ON LEAVE FOR AY21-22
Hent de Vries is Paulette Goddard Professor of the Humanities. He is Professor of German, Religious Studies, Comparative Literature, and Affiliated Professor of Philosophy. He received his BA/MA in Judaica and Hellenistic Thought (Theology), Public Finance and Political Economy (Law), at Leiden University, The Netherlands, and obtained his PhD in Philosophy of Religion, also at Leiden University, with a study on Theodor W. Adorno and Emmanuel Levinas, Jürgen Habermas and Jacques Derrida, entitled Theologie im pianissimo. Zwischen Rationalität und Dekonstruktion.
Before joining NYU, de Vries directed The Humanities Center at Johns Hopkins University (2009-2017), holding the Russ Family Chair in the Humanities with a joint appointment in Philosophy. He also taught in the Philosophy departments of Loyola University Chicago and the University of Amsterdam, where he long held the Chair of Metaphysics and its History (1993-2004). He co-founded and directed the interdisciplinary Amsterdam School for Cultural Analysis (ASCA, 1998-2004). De Vries received visiting positions and fellowships at Harvard, Chicago, Princeton, Brown, Columbia, the Université Saint Louis in Brussels, the University of Amsterdam, the Hebrew University of Jerusalem, and the Université de Paris, Panthéon-Sorbonne.
Having served from 2007 through 2013 as Directeur de Programme at the Collège International de Philosophie, in Paris, de Vries was the Titulaire of the Chaire de Métaphysique Étienne Gilson at the Institut Catholique de Paris, in 2018. He was a recipient of a 2020 Prix du Rayonnement de la langue et de la littérature françaises, one of the Grands Prix awarded yearly by the Académie Française.
Hent de Vries is currently serving his second term as Director of the summer School of Criticism and Theory at Cornell University (SCT), Ithaca, a role he assumed in 2014.
De Vries is the author of seven monographs and the editor and co-editor of ten multi-author volumes (see Select Publications below). Since 1994, he serves as Editor of the book series Cultural Memory in the Present, published by Stanford University Press, which has so far brought out some two hundred original titles and translations of theoretical works in the humanities and social sciences.
De Vries served as Chair of the interdisciplinary program The Future of the Religious Past: Elements and Forms for the 21st Century, sponsored by The Netherlands Organization for Scientific Research (NWO), whose councils for the Humanities and the Social Sciences granted a proposal conceived and drafted under his direction a sum of 5.4 million Euros in support of advanced research and international workshops at ten Dutch universities. The program financed fifteen research teams and spanned the period from 2002 through 2013. De Vries was the General Editor of five collective volumes with proceedings resulting from the program. From NWO, he further received a grant for the organization of three international workshops on Political Theologies, co-funded by Harvard’s Center for the Study of World Religions (CSWR) and ASCA, in 2001, 2003, and 2004.

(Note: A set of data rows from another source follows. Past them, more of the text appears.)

#[export] Instance block_laws : ArrayLaws Block (list (option Z)) nat (option (option Z)).
Proof.
  refine {| np_owns a l := bk_owns a l = true; np_allocated h l := (l < length h)%nat; np_read h l := h !! l |}.
  - intros a offset n l. rewrite !bk_owns_spec. cbn [np_slice block_numpy]. rewrite bk_size_flat. cbn [bk_base]. lia.
  - done.
  - done.
  - intros a b h h' l [= <- _]. unfold bk_owns, bk_size. cbn. rewrite Z.mul_1_r, Nat2Z.id. by left.
  - intros n h l Hl. cbn. rewrite length_app. lia.
  - intros n h l Hl. cbn. by rewrite lookup_app_l.
  - intros n a h h' l [= <- _]. unfold bk_owns. cbn. rewrite andb_true_iff, Nat.leb_le. lia.
  - intros a h l Hl. cbn. unfold ex_mark. by rewrite length_imap.
  - intros a h l Hl. cbn. rewrite ex_mark_lookup. destruct (bk_owns a l); [done|]. by destruct (h !! l).
Defined.

(** The cells of the arrays the operator of a family declares to write. *)
Definition ex_targets (storage : dict Z Block) (f : TaskFamily) (l : nat) : bool :=
  existsb (λ R, match dict_get storage (rg_storage_id R) with Some a => bk_owns a l | None => false end)
    (op_write_regions (tf_op f)).
Definition ex_writer : OperatorGraph → dict Z Block → string → TaskFamily → list Z → scalars → M (list (option Z)) unit :=
  λ _ storage _ f _ _, modify (ex_mark (ex_targets storage f) (Some 1)).
Definition ex_read : OperatorGraph → dict Z Block → list (option Z) → string → result (list (option Z)) := λ _ _ h _, Ok h.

From 2006 through 2009, de Vries was an official advisor to the Netherlands Scientific Council of Government Policy (WRR), which reports to the Prime Minister and is located in The Hague. As a member of its project group on Faith in the Public Domain, he contributed to its report which was the basis for the WRR’s policy recommendations to the Dutch government in 2008. Although a US citizen, he is currently a member of the international Board of the public and legal advocacy group for Dutch expats, the Foundation for the Dutch Outside the Netherlands (SNBN).
From 2012-2014, he was an invited member of a two-year long explorative seminar, with participants drawn from universities, think tanks, government agencies, and news media, sponsored by the Global Politics and Religion Initiative (GPRI) to promote the study of religion and international affairs at the Johns Hopkins University's Paul H. Nitze School of Advanced International Studies (SAIS). The project culminated in a special 2017 journal issue of the The SAIS Review of International Affairs on The Future of the Religious Party.